The show is anchored by a series of four works in which animals are plotting against human labor. After they destroy a bridge, touches of green return to the poisoned landscape. It’s a scenario that has become familiar to us all; when Covid-19 forced us to pause our lives, the smog cleared from over our cities.
For over fifteen years, Waugh has been constructing such politically infused scenes – made all the more biting because he composes them out of text. Using the ancient calligraphic technique known as micrography, the artist laboriously copies hundreds of pages of historically significant documents, corralling that text into delicate representational forms. The destroyed bridge, for example, is composed out of words from Rachel Carson’s 1962 book Silent Spring, which ushered in the environmental movement.

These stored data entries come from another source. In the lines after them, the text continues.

Lemma bbqs_ok_mono n n' s : n <= n' -> bbqs_ok n s -> bbqs_ok n' s.
Proof using Type. intros Hn H q Hq. destruct (H q Hq) as (b & ? & ? & ?). exists b. split; [done|]. split; [done|lia]. Qed.

Lemma binv_frame n (m m' : mach) :
  safe G lock_of (pipes_ok Q F) m' -> armed m' -> client m' = client m -> bbqs_ok n (client m) -> binv (n + 1) m'.
Proof using Type. intros ? ? E H. split; [done|]. split; [done|]. rewrite E. eapply bbqs_ok_mono; [|done]. lia. Qed.

(** An action of a thread in a good state succeeds and keeps the buffers good. *)
Lemma act_ok n m c p th a rest X lc ow :
  inv G lock_of m X lc ow -> armed m -> pipes_ok Q F (client m) -> bbqs_ok n (client m) -> n < 2 ^ 31 ->
  cpus m !! c = Some p -> threads m !! cur p = Some th -> k th = IAct a :: rest ->
  exists called s', run_bact (cur p) a (client m) = Done (called, s') /\ bbqs_ok (n + 1) s'.
Proof using HG.
  intros HI HJ HC HB Hn Hp Hth Hk.
  destruct (act_own G HG Q F HI Hp Hth Hk a eq_refl) as (ls & Hls & _).
  pose proof (HJ _ _ Hth) as Hcode. rewrite Hk in Hcode. destruct Hcode as [Harm _].
  assert (bbqs_ok (n + 1) (client m)) as HB1 by (eapply bbqs_ok_mono; [|done]; lia).
  assert (forall q b, q ∈ Q -> bbq_ok b -> in_count b <= n + 1 -> bbqs_ok (n + 1) (set_bbq q b (client m))) as Hset.
  { intros q b Hq Hb Hc q' Hq'. destruct (decide (q' = q)) as [->|Hne].
    - exists b. split; [apply lookup_insert_eq|done].
    - destruct (HB1 q' Hq') as (b' & ? & ?). exists b'. split; [|done]. simpl. by rewrite lookup_insert_ne. }
  assert (forall f, f ∈ F -> exists o, file_pipe f (client m) = Done o) as Hfile.
  { intros f Hf. destruct (proj2 HC f Hf) as (pp & Hpp & Hor). unfold file_pipe. rewrite Hpp.
    destruct (Z.eqb_spec pp NULL); [eauto|]. destruct Hor as [?|[x Hx]]; [done|]. rewrite Hx. destruct (buffer x =? NULL); eauto. }
  destruct a; cbn [bact_lock] in Hls; cbn [run_bact]; unfold with_bbq; first
    [apply (when_queue_some Q) in Hls as [Hq ->] | apply (when_file_some F) in Hls as [Hf ->]].
  - destruct (HB q Hq) as (b & -> & _). destruct (bbq_is_full b); eauto.
  - destruct (HB q Hq) as (b & Hb & Hok & Hc). destruct Harm as [_ (b' & Hb' & Hroom)].
    assert (b' = b) as -> by congruence. rewrite Hb.
    destruct (bbq_put_ok item b Hok Hroom) as (b1 & -> & Hok1 & Hin1 & _); [lia|].
    eexists _, _. split; [done|]. apply Hset; [done|done|]. unfold in_count in *. rewrite Hin1, length_app. simpl. lia.
  - destruct (HB q Hq) as (b & -> & _). destruct (bbq_is_empty b); eauto.
  - destruct (HB q Hq) as (b & Hb & Hok & Hc). destruct Harm as [_ (b' & Hb' & Hsome)].
    assert (b' = b) as -> by congruence. rewrite Hb.
    destruct (bbq_get_ok b Hok Hsome) as (item & b1 & -> & Hok1 & Hin1 & _); [lia|].
    eexists _, _. split; [done|]. apply Hset; [done|done|]. unfold in_count in *. rewrite Hin1. lia.
  - destruct (Hfile f Hf) as [[[? ?]|] ->]; [destruct (read_file _ =? NULL)|]; eauto.
  - destruct buf; eauto.
  - destruct (Hfile f Hf) as [[[? ?]|] ->]; eauto.
  - destruct (HB q Hq) as (b & -> & _). destruct ((n0 <? count) && _); eauto.
  - eauto.
  - destruct (proj2 HC f Hf) as (pp & Hpp & Hor). rewrite Hpp.
    destruct (Z.eqb_spec pp NULL); [eauto|]. destruct Hor as [?|[x Hx]]; [done|]. rewrite Hx.
    destruct (f =? read_file x); [eauto|]. destruct (f =? write_file x); eauto.
Qed.

Lemma armed_step c p th i rest m X lc ow called m' n :
  inv G lock_of m X lc ow -> armed m -> bbqs_ok n (client m) ->
  cpus m !! c = Some p -> threads m !! cur p = Some th -> k th = i :: rest ->
  exec true run_bact c (cur p) i m = Done (called, m') ->
  armed (upd_thread (cur p) (set_k (called ++ rest)) m').
Proof using HG.
  intros HI HJ HB Hp Hth Hk Hex u thu Hu. simpl in Hu.
  destruct (exec_frame _ _ _ _ _ _ _ Hp Hex) as (Hcode & _).
  destruct (decide (u = cur p)) as [->|Hne].
  - rewrite lookup_alter_eq in Hu. destruct (threads m' !! cur p); [|done]. simpl in Hu. injection Hu as <-. simpl.
    eapply (armed_self G HG Q F HI HJ Hp Hth Hk Hex). intros q b Hb Hq. destruct (HB q Hq) as (b' & ? & ? & _). congruence.
  - rewrite lookup_alter_ne in Hu by done. destruct (Hcode u thu Hu) as (th0 & Hu0 & Ek).
    by eapply (armed_others G HG Q F HI HJ Hp Hth Hk Hex).
Qed.

(** The step theorem: no instruction faults. *)
Lemma binv_step n e m : binv n m -> n < 2 ^ 31 -> exists m', STEP e m = Done m' /\ binv (n + 1) m'.
Proof using HG HQ.
  intros (Hs & HJ & HB) Hn. pose proof Hs as (HC & X & lc & ow & HI).
  pose proof (step_safe G lock_of HG run_bact (pipes_ok Q F) (run_bact_ok G HG Q F HQ) e m Hs) as Hstep.
  assert (binv (n + 1) m) as Hstay by (by apply (binv_frame n m)).
  destruct e as [c|c]; simpl in *; unfold cpu_step, timer_step in *;
    (destruct (cpus m !! c) as [p|] eqn:Hp; [|by exists m]);
    (destruct (to_cpu _ _ _ _ _ _ (i_type _ _ _ _ _ _ HI) c p Hp) as [th Hth]).
  - rewrite Hth in *. destruct (k th) as [|i rest] eqn:Hk; [by exists m|].
    assert (exists called m', exec true run_bact c (cur p) i m = Done (called, m') /\ bbqs_ok (n + 1) (client m'))
      as (called & m' & Hex & HB').
    { destruct (exec_ok G lock_of HG run_bact (pipes_ok Q F) (run_bact_ok G HG Q F HQ) HI Hp Hth i rest HC Hk)
        as [Hg|(a & f & -> & Hf)].
      - destruct (exec true run_bact c (cur p) i m) as [[called m']|] eqn:Hex; [|done].
        exists called, m'. split; [done|]. pose proof (exec_client _ _ _ _ _ _ _ Hex) as Hcl.
        destruct (is_act i) eqn:Ea.
        + destruct i; try done. destruct (act_ok n m c p th a rest X lc ow) as (? & ? & Hrun & ?); auto.
          cbn beta iota in Hcl. rewrite Hcl in Hrun. by simplify_eq.
        + assert (client m' = client m) as -> by (by destruct i). eapply bbqs_ok_mono; [|done]. lia.
      - destruct (act_ok n m c p th a rest X lc ow) as (? & ? & Hrun & ?); auto. congruence. }
    rewrite Hex in *. eexists. split; [done|]. split; [done|]. split; [|done]. by eapply armed_step.
  - destruct (c_if p) eqn:Eif; [|by exists m]. eexists. split; [done|]. apply (binv_frame n m); auto.
    intros u thu Hu. simpl in Hu. assert (running (<[c := set_if false p]> (cpus m)) u <-> running (cpus m) u) as Hrun.
    { by apply (cpu_upd_running _ _ c p (set_if false p)), cpu_upd_insert. }
    destruct (decide (u = cur p)) as [->|Hne].
    + rewrite lookup_alter_eq, Hth in Hu. simpl in Hu. injection Hu as <-. cbn [k set_k].
      apply code_ok_paired. simpl.
      pose proof (HJ _ _ Hth) as Hcode. destruct (k th) as [|i r] eqn:Hk; [done|]. destruct Hcode as [Harm Hpr].
      simpl. apply andb_true_iff. split; [|done].
      destruct (lo_cpu _ _ _ _ _ (i_lock _ _ _ _ _ _ HI) c p Hp) as [_ Hd]. specialize (Hd Eif).
      destruct i as [| | | | | | | | | | | | | | | | | | | | | | | | | |a]; try done.
      destruct (head_ok G lock_of HI Hp Hth Hk) as (y & Hy & _ & _ & Hcw).
      destruct (act_ctx _ _ _ _ _ _ Hy (cw_gone _ _ Hcw)) as (ls & sl & Hls & E & _). rewrite E in Hd. simpl in Hd.
      destruct a; try done; apply (when_queue_some Q) in Hls as [_ ->]; done.
    + rewrite lookup_alter_ne in Hu by done. pose proof (HJ _ _ Hu) as Hcode. unfold code_ok, arm in *. simpl.
      destruct (k thu) as [|i r]; [done|]. destruct i; try done. destruct a; rewrite ?Hrun; done.
Qed.
End spec.

(** * What the threads put into the buffers and got out of them *)

(** The entries of a log that belong to a thread, and the items of a buffer. *)
Definition by_thread (t : Z) (log : list (Z * (Z * Z))) : list (Z * Z) := (filter (fun e => e.1 = t) log).*2.
Definition of_queue (q : Z) (log : list (Z * (Z * Z))) : list Z := (filter (fun e => e.1 = q) log.*2).*2.

Lemma by_thread_app t l1 l2 : by_thread t (l1 ++ l2) = by_thread t l1 ++ by_thread t l2.
Proof. unfold by_thread. by rewrite filter_app, fmap_app. Qed.
Lemma of_queue_app q l1 l2 : of_queue q (l1 ++ l2) = of_queue q l1 ++ of_queue q l2.
Proof. unfold of_queue. by rewrite fmap_app, filter_app, fmap_app. Qed.

Lemma by_thread_one t u x : by_thread t [(u, x)] = if decide (u = t) then [x] else [].
Proof. unfold by_thread. rewrite filter_cons. simpl. by case_decide. Qed.
Lemma of_queue_one q t q' x : of_queue q [(t, (q', x))] = if decide (q' = q) then [x] else [].
Proof. unfold of_queue. simpl. rewrite filter_cons. simpl. by case_decide. Qed.

(** The buffer behind a file, from the state the threads start in. *)
Definition pipe_buffer (s0 : bstate) (f : Z) : option Z := p ← s_info s0 !! f; buffer <$> s_pipes s0 !! p.

(** What an action still to be run puts into the buffers: [pipe_write] writes
    its bytes, all of them and in order, or none when the pipe is closed. *)
Definition writes (s0 : bstate) (a : bact) (l : list (Z * Z)) : Prop :=
  match a with
  | InsertPut q x => l = [(q, x)]
  | PipeWriteLoop q buf _ => l = pair q <$> buf
  | PipeWrite f buf => l = [] \/ exists q, pipe_buffer s0 f = Some q /\ l = pair q <$> buf
  | _ => l = []
  end.

(** What it takes out of them: [pipe_read] at most [count] items of its pipe. *)
Definition up_to (q n : Z) (l : list (Z * Z)) : Prop :=
  Forall (fun e => e.1 = q) l /\ Z.of_nat (length l) <= Z.max 0 n.

Definition reads (s0 : bstate) (a : bact) (l : list (Z * Z)) : Prop :=
  match a with
  | RemoveGet q => exists x, l = [(q, x)]
  | PipeReadLoop q count n _ => up_to q (count - n) l
  | PipeReadStore q count n _ => up_to q (count - (n + 1)) l
  | PipeRead f count => l = [] \/ exists q, pipe_buffer s0 f = Some q /\ up_to q count l
  | _ => l = []
  end.

(** What the actions of a piece of code do, one after the other. *)
Fixpoint spells (e : bact -> list (Z * Z) -> Prop) (ks : code) (l : list (Z * Z)) : Prop :=
  match ks with
  | [] => l = []
  | IAct a :: r => exists l1 l2, l = l1 ++ l2 /\ e a l1 /\ spells e r l2
  | _ :: r => spells e r l
  end.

Other works in the show are even more closely tied to our current political moment. For Citizens United, Waugh copied the text of the Supreme Court’s decision of the same name – the decision that granted extra political power to monied interests, most of which aligned with Donald Trump in 2016. The image Waugh composes out of these words is of a pack of hunting dogs standing around confusedly – while a seagull and a canary seem more aware that something’s not right.
For the largest work in the show, entitled Redacted, Waugh copied over 350 pages of The Mueller Report. The report laid out definitive evidence of corruption and criminal activity within the 2016 Trump election campaign. Through Waugh’s hands, those words coalesce into an image of a nest of baby birds, with mouths expectantly open; But a swarm of wasps hovers overhead. As startling as this image may be, the real emotional weight of Waugh’s work is held in the intricacy of his handwriting, in the months and months of isolated labor it viscerally represents. It’s another aspect of Waugh’s work that we can all feel more deeply since the lockdown.